Asbestos a non-issue in dorms and classrooms

By Aascot Holt, Staff Writer


Bob Bossard, head of the EWU Insulation and Hazardous Material Abatement Office, said that all of the buildings on campus have some degree of a presence of asbestos.

However, Director of Facilities Maintenance Joe Swinyard said that the presence of asbestos does not necessarily imply the presence of danger or a need for concern. “There isn’t a problem,” said Bossard.

Asbestos is common in buildings constructed before the late 1970s, but EWU’s aging infrastructure continues to hold strong due to diligent maintenance and abatement teams led by Bossard and Swinyard.

The concern was sparked due to a community adviser in Dressler stating in an introductory meeting with new hall residents that residents should not touch the ceiling of their dorm rooms, as it is made with the toxic, naturally occurring silicate mineral asbestos. Indeed, the popcorn ceilings in Dressler and Pearce Halls do contain asbestos. The halls were built in the mid-1960s, a time of great popularity for the versatile building material.

Asbestos is only dangerous if exposed and disrupted. It is a friable substance, meaning it turns to a powder with little effort. Swinyard estimates that Pearce and Dressler’s ceilings have seen over 20 coats of paint over the decades, completely encapsulating the asbestos and neutralizing any danger for students.

“Is there a danger? No more than walking down the street,” Swinyard said.

All projects that disrupt a building’s structure, interior or exterior all start with a test for hazardous materials, including asbestos.

A student who has disrupted the ceiling of a residence hall in Pearce or Dressler to the point of exposing the original ceiling material, especially if part of the ceiling has broken off in any way, can take one of two routes to get the issue mitigated.

Swinyard recommends discussing the incident directly with your hall resident adviser immediately.

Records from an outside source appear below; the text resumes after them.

(* ===== verification/ConsumerSpec.v ===== *)
(** * ConsumerSpec: no request of a consumer is forgotten

    The reachable states of a consumer: every sequence number it has requested is
    answered, waiting for its timeout with a check queued, or waiting to be sent
    again with a transmission queued.  The retransmission timeout never moves. *)
From Stdlib Require Import Floats.SpecFloat.
From S2P Require Import Prelude Tlv Names Simulator SimTime Packets RttEstimator Application.
From S2P Require Import Consumer.

Section consumer.
Context {R C V : Type} `{!UniformStreams R, !SeqTimeouts C, !SeqTimeoutsLaws C}.
Context `{!RandomVariableStream V}.
Abbreviation app := (StatimConsumer R C V).
Abbreviation world := (AppWorld app ConsumerEvent).
Implicit Types (w : world) (s : app).

(** ** The books *)

(** [seq] waits for a timeout. *)
Definition awaited (s : app) (seq : Z) : Prop := is_Some (st_find seq (m_seqTimeouts s)).

(** The sequence numbers from [start] to the next one are sent and accounted for;
    [but] is one that is being sent. *)
Record ledger (start : Z) (rtt0 : RttMeanDeviation) (but : option Z) (s : app) : Prop := {
  lg_range : 0 <= start <= m_seq s /\ m_seq s <= UINT32_MAX;
  lg_first seq : but <> Some seq -> is_Some (m_seqFirstSent s !! seq) <-> start <= seq < m_seq s;
  lg_open seq : awaited s seq \/ seq ∈ m_retxSeqs s -> start <= seq < m_seq s;
  lg_apart seq : awaited s seq -> seq ∉ m_retxSeqs s;
  lg_all seq : start <= seq < m_seq s -> but <> Some seq ->
    awaited s seq \/ seq ∈ m_retxSeqs s \/ seq ∈ m_seqSatisfied s;
  lg_but seq : but = Some seq -> start <= seq < m_seq s /\ ~ awaited s seq /\ seq ∉ m_retxSeqs s;
  lg_rtt : settled rtt0 (m_rtt s);
  lg_hops : Forall (fun d => hop_count d = 0) (m_delays s)
}.

(** Everything the books depend on. *)
Definition books (s : app) :=
  (m_seq s, m_seqTimeouts s, m_retxSeqs s, m_seqFirstSent s, m_seqSatisfied s, m_rtt s, m_delays s).

Lemma ledger_books start rtt0 but s s' :
  books s' = books s -> ledger start rtt0 but s -> ledger start rtt0 but s'.
Proof.
  intros E. injection E as E1 E2 E3 E4 E5 E6 E7. intros [H1 H2 H3 H4 H5 H6 H7 H8].
  unfold awaited in *. split; unfold awaited; rewrite ?E1, ?E2, ?E3, ?E4, ?E5, ?E6, ?E7; done.
Qed.

(** ** What is queued *)

(** Queued events have earlier numbers than the next one, and what [m_sendEvent] names is a
    transmission. *)
Record numbered (w : world) : Prop := {
  nb_uid : 0 <= m_uid (a_sim w);
  nb_fresh id e : queued (a_sim w) id e -> id_uid id < m_uid (a_sim w);
  nb_send id : m_sendEvent (a_app w) = Some id ->
    id_uid id < m_uid (a_sim w) /\
    forall e, queued (a_sim w) id e -> e = SendPacketEvent
}.

Definition send_pending (w : world) : Prop :=
  exists id, m_sendEvent (a_app w) = Some id /\ queued (a_sim w) id SendPacketEvent.

Definition check_pending (w : world) : Prop :=
  exists id, queued (a_sim w) id CheckRetxTimeoutEvent.

(** Data that is on its way to the consumer has a name a 64-bit host can hold. *)
Definition data_ok (w : world) : Prop := forall id d,
  queued (a_sim w) id (ConsumerData d) -> name_size (d_name d) < 9223372036854775808.

(** Scheduling one event of the consumer's own. *)
Lemma schedule_own d e w q id :
  Schedule d e (a_sim w) = (q, id) -> (forall x, e <> ConsumerData x) ->
  numbered w -> data_ok w -> m_uid (a_sim w) + 1 < 4294967296 ->
  let w' := mkAppWorld q (a_app w) (a_link w) in
  numbered w' /\ data_ok w' /\ m_uid q = m_uid (a_sim w) + 1 /\
  id_uid id = m_uid (a_sim w) /\ queued q id e /\ (forall x, queued q id x -> x = e) /\
  (forall i x, queued (a_sim w) i x -> queued q i x).
Proof.
  intros Es He [H1 Hf H2] H3 Hu. cbv zeta.
  pose proof (queued_Schedule d e (a_sim w)) as Hq. rewrite Es in Hq. cbn [fst snd] in Hq.
  assert (m_uid q = m_uid (a_sim w) + 1 /\ id_uid id = m_uid (a_sim w)) as [E1 E2].
  { unfold Schedule in Es. injection Es as <- <-. cbn. split; [|done]. apply u32_id.
    unfold u32_range. lia. }
  split_and!; try done.
  - split; cbn; [lia| |].
    { intros i x Hx. apply Hq in Hx as [[-> _]|Hx]; [lia|]. specialize (Hf i x Hx). lia. }
    intros i Hi. destruct (H2 i Hi) as [Hlt Hall]. split; [lia|].
    intros x Hx. apply Hq in Hx as [[-> _]|Hx]; [lia|auto].
  - intros i x Hx. apply Hq in Hx as [[_ Hx]|Hx]; [by destruct (He x)|eauto].
  - apply Hq. by left.
  - intros x Hx. apply Hq in Hx as [[_ ->]|Hx]; [done|]. specialize (Hf id x Hx). lia.
  - intros i x Hx. apply Hq. by right.
Qed.

(** What the methods do to the queue: at most [n] events of the consumer's own are
    added, and nothing is taken out. *)
Record moved (n : Z) (w w' : world) : Prop := {
  mv_numbered : numbered w';
  mv_data : data_ok w';
  mv_uid : m_uid (a_sim w) <= m_uid (a_sim w') <= m_uid (a_sim w) + n;
  mv_queue i x : queued (a_sim w) i x -> queued (a_sim w') i x
}.

Lemma moved_trans n k w w1 w2 : moved n w w1 -> moved k w1 w2 -> moved (n + k) w w2.
Proof. intros [H1 H2 H3 H4] [K1 K2 K3 K4]. split; auto. lia. Qed.

Lemma moved_check n w w' : moved n w w' -> check_pending w -> check_pending w'.
Proof. intros Hm [id Hid]. exists id. by apply (mv_queue n w w' Hm). Qed.

(** The application changes, the queue does not. *)
Lemma numbered_app w f : m_sendEvent (f (a_app w)) = m_sendEvent (a_app w) ->
  numbered w -> numbered (mkAppWorld (a_sim w) (f (a_app w)) (a_link w)).
Proof. intros E [H1 Hf H2]. split; cbn; [done..|]. by rewrite E. Qed.

Lemma schedule_send d w q id (f : app -> app) :
  Schedule d SendPacketEvent (a_sim w) = (q, id) -> numbered w -> data_ok w ->
  m_uid (a_sim w) + 1 < 4294967296 -> m_sendEvent (f (a_app w)) = Some id ->
  let w' := mkAppWorld q (f (a_app w)) (a_link w) in moved 1 w w' /\ send_pending w'.
Proof.
  intros Es Hn Hd Hu Hf. destruct (schedule_own _ _ _ _ _ Es) as (K1 & K2 & K3 & K4 & K5 & K6 & K7);
    [done..|]. split.
  - split; cbn; [|done|lia|done]. destruct K1 as [H1 H2 _]. split; cbn; [done..|].
    rewrite Hf. intros i [= <-]. split; [lia|auto].
  - exists id. by split.
Qed.

(** What arming the transmission comes to. *)
Definition armed (w w' : world) : Prop :=
  moved 1 w w' /\ send_pending w' /\ books (a_app w') = books (a_app w) /\
  m_active (a_app w') = m_active (a_app w) /\ a_link w' = a_link w.

Lemma send_after seconds (f : EventId -> app -> app) w w' :
  numbered w -> data_ok w -> m_uid (a_sim w) + 1 < 4294967296 ->
  (forall id s, m_sendEvent (f id s) = Some id /\ books (f id s) = books s /\
     m_active (f id s) = m_active s) ->
  (delay ← abort_if_none (Seconds seconds);
   id ← app_schedule delay SendPacketEvent;
   app_upd (fun s => f id s)) w = (w', inr tt) ->
  armed w w'.
Proof.
  intros Hn Hd Hu Hf. destruct (Seconds seconds) as [delay|]; [|done].
  cbn [abort_if_none]. rewrite run_ret, run_app_schedule.
  destruct (Schedule delay SendPacketEvent (a_sim w)) as [q id] eqn:Es. cbn. intros [= <-].
  destruct (Hf id (a_app w)) as (F1 & F2 & F3).
  destruct (schedule_send delay w q id (f id)) as [M1 M2]; [done..|]. by split_and!.
Qed.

Depending on the seriousness of the damage, Swinyard said it could be a simple cleanup that takes an hour or so, or a complete abatement process with special machines. You may even need to move out of the room temporarily if the damage is serious enough to require abatement.

Chief Housing Officer Josh Ashcroft recommends a different approach. Ashcroft suggests filling out a work order form at your hall’s front desk. Asbestos issues are given priority over other less dangerous problems. “Health and safety issues rise right to the top [of the work order list] and we work to get those addressed immediately,” said Ashcroft.